┏━━

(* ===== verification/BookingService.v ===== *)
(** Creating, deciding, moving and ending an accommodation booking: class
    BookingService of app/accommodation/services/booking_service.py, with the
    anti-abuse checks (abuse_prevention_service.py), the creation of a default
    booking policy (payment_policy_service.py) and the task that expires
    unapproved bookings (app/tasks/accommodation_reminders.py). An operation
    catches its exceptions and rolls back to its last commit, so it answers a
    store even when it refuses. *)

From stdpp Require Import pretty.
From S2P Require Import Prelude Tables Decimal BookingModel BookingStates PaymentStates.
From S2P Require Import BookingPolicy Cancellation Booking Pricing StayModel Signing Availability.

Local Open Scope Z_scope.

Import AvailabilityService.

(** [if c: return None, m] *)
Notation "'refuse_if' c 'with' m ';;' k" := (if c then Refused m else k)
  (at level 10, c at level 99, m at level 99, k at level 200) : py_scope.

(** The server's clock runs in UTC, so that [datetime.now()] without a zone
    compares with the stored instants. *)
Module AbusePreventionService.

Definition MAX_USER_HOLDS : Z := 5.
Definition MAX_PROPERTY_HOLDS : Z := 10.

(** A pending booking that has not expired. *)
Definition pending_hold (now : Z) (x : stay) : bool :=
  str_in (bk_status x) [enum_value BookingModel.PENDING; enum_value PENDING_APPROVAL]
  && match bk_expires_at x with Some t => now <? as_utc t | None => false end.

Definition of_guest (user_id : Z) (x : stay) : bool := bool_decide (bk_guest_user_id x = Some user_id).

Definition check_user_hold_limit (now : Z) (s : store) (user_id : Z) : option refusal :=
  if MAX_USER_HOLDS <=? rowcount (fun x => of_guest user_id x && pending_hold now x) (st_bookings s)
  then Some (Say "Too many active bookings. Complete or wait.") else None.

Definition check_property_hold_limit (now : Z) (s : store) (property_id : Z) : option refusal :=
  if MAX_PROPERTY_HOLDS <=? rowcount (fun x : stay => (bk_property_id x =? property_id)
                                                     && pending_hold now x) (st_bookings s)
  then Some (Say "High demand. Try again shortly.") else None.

┗━━
┏━━

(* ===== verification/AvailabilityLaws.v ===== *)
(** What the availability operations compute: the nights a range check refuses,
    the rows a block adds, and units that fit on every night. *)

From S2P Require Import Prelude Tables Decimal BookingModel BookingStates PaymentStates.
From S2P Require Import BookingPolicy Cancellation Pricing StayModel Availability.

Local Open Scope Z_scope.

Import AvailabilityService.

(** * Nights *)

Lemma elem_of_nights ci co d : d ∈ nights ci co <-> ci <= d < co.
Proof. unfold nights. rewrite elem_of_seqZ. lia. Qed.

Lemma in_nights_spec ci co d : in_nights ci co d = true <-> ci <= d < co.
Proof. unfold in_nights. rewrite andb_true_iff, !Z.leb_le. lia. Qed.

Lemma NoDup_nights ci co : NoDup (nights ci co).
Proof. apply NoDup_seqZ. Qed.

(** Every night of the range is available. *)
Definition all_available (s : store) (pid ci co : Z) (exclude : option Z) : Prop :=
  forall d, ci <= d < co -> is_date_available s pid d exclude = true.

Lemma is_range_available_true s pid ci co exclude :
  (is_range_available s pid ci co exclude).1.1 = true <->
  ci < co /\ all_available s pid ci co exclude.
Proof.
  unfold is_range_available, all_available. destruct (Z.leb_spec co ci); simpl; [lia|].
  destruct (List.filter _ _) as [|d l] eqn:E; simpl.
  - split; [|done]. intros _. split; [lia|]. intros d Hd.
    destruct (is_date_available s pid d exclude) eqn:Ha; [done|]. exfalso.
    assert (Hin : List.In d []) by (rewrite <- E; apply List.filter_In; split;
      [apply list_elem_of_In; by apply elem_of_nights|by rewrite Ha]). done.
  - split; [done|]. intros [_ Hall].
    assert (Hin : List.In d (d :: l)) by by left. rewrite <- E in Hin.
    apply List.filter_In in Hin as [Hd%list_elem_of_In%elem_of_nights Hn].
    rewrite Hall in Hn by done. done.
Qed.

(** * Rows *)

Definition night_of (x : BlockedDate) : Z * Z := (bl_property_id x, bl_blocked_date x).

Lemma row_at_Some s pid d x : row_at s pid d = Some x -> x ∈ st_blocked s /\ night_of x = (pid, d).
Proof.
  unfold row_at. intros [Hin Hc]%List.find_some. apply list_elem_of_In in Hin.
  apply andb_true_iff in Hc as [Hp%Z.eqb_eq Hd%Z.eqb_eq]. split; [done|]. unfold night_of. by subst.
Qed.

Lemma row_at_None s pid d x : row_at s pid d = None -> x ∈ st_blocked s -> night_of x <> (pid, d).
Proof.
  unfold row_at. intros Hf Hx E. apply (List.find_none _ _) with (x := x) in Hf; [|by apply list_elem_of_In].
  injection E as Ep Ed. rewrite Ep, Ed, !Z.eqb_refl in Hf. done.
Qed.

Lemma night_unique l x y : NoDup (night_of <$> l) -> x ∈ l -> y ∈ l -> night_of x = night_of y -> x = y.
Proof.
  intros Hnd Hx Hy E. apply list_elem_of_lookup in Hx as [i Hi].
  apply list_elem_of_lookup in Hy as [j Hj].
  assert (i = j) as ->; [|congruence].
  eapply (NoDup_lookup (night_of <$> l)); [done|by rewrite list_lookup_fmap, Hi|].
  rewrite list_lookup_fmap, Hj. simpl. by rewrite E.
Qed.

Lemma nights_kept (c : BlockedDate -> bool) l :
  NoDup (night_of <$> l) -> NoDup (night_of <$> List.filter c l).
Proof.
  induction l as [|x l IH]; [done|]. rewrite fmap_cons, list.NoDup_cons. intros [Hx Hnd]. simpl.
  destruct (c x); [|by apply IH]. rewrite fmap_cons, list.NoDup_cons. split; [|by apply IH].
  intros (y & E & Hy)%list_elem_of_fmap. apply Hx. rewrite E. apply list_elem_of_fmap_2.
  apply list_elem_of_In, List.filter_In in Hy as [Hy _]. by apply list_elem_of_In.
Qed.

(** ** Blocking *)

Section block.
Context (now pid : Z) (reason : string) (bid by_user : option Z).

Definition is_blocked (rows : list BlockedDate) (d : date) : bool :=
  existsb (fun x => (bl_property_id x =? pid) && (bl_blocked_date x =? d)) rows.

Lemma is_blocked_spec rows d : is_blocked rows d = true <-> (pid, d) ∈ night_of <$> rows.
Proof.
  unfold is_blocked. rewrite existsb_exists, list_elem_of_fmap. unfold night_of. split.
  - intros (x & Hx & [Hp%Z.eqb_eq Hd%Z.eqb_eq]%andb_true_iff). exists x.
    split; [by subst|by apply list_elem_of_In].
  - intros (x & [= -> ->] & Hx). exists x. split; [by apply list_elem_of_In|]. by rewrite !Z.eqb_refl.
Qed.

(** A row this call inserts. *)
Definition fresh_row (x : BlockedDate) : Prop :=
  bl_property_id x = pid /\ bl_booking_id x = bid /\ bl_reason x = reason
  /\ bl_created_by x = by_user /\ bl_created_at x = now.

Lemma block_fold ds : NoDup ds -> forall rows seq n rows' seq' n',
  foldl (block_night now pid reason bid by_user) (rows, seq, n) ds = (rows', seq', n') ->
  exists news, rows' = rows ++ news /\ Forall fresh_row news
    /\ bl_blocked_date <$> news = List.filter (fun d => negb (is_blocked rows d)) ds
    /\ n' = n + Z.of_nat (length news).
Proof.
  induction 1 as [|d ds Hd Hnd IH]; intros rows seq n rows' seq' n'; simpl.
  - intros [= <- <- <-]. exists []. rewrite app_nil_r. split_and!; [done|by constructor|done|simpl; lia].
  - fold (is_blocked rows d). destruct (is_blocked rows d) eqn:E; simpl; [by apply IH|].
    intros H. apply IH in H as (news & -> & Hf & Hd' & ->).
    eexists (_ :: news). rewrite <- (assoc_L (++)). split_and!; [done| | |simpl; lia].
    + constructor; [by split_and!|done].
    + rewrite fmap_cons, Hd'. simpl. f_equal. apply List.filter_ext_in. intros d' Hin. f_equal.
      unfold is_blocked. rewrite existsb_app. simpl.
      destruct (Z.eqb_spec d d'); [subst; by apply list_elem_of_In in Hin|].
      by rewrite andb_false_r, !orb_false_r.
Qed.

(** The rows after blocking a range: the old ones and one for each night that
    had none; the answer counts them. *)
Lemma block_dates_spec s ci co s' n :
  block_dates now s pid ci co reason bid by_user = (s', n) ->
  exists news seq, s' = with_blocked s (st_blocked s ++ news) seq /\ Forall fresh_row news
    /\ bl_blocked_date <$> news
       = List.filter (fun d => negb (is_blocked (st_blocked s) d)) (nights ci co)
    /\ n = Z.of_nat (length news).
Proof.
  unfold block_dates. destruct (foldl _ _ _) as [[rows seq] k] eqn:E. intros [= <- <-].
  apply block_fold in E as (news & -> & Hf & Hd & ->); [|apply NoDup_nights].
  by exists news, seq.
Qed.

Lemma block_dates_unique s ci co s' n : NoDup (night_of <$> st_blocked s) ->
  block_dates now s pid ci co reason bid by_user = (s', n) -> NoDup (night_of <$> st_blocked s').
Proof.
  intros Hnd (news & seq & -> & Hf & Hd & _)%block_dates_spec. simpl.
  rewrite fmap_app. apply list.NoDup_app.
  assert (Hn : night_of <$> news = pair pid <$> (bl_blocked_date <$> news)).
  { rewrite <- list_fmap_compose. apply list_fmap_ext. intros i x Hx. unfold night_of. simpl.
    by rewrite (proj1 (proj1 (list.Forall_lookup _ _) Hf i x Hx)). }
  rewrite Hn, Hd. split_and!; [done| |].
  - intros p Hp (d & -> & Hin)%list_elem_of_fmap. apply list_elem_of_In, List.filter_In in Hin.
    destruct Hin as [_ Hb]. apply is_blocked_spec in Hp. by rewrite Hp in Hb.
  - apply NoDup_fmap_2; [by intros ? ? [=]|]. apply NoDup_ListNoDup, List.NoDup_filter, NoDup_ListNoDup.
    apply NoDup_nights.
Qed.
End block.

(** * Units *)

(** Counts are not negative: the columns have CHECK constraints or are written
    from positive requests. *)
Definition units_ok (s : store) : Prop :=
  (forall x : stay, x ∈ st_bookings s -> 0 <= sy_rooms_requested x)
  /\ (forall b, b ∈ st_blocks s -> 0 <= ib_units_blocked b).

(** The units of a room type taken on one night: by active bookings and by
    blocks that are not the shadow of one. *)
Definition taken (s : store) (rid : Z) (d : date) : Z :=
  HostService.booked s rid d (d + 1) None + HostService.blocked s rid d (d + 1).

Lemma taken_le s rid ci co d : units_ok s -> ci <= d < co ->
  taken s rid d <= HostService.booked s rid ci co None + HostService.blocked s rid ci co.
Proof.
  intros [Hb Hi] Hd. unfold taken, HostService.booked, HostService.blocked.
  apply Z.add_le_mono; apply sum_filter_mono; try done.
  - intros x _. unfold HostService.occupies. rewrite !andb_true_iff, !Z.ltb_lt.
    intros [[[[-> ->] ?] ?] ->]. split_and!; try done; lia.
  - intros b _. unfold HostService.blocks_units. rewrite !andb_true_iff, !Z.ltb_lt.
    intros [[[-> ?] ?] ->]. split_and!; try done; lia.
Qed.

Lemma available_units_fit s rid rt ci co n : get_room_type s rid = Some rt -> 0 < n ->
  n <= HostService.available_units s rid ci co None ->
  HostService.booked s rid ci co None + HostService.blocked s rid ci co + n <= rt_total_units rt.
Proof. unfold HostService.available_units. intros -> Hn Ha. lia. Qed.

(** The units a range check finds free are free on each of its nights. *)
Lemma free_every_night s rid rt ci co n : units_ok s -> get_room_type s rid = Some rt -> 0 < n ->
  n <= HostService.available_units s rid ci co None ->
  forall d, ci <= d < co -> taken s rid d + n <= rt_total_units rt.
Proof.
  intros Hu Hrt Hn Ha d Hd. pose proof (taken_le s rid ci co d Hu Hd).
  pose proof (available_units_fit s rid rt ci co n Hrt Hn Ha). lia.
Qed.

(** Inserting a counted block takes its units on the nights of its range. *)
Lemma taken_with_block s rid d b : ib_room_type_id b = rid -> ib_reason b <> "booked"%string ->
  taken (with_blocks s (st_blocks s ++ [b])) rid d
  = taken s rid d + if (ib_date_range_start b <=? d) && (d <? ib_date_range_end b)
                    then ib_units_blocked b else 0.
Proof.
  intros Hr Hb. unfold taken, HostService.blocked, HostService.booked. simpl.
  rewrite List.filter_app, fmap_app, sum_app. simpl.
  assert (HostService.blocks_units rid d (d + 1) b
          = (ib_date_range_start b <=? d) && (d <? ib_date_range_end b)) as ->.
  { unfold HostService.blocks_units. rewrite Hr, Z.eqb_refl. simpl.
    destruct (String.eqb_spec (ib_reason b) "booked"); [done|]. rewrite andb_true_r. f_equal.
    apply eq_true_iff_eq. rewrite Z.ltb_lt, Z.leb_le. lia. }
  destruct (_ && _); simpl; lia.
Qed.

┗━━

■ **What to work on**:
Which lines above contain the word "refuses"? List them.

■ **Task response**:
    store even when it refuses. *)
(** What the availability operations compute: the nights a range check refuses,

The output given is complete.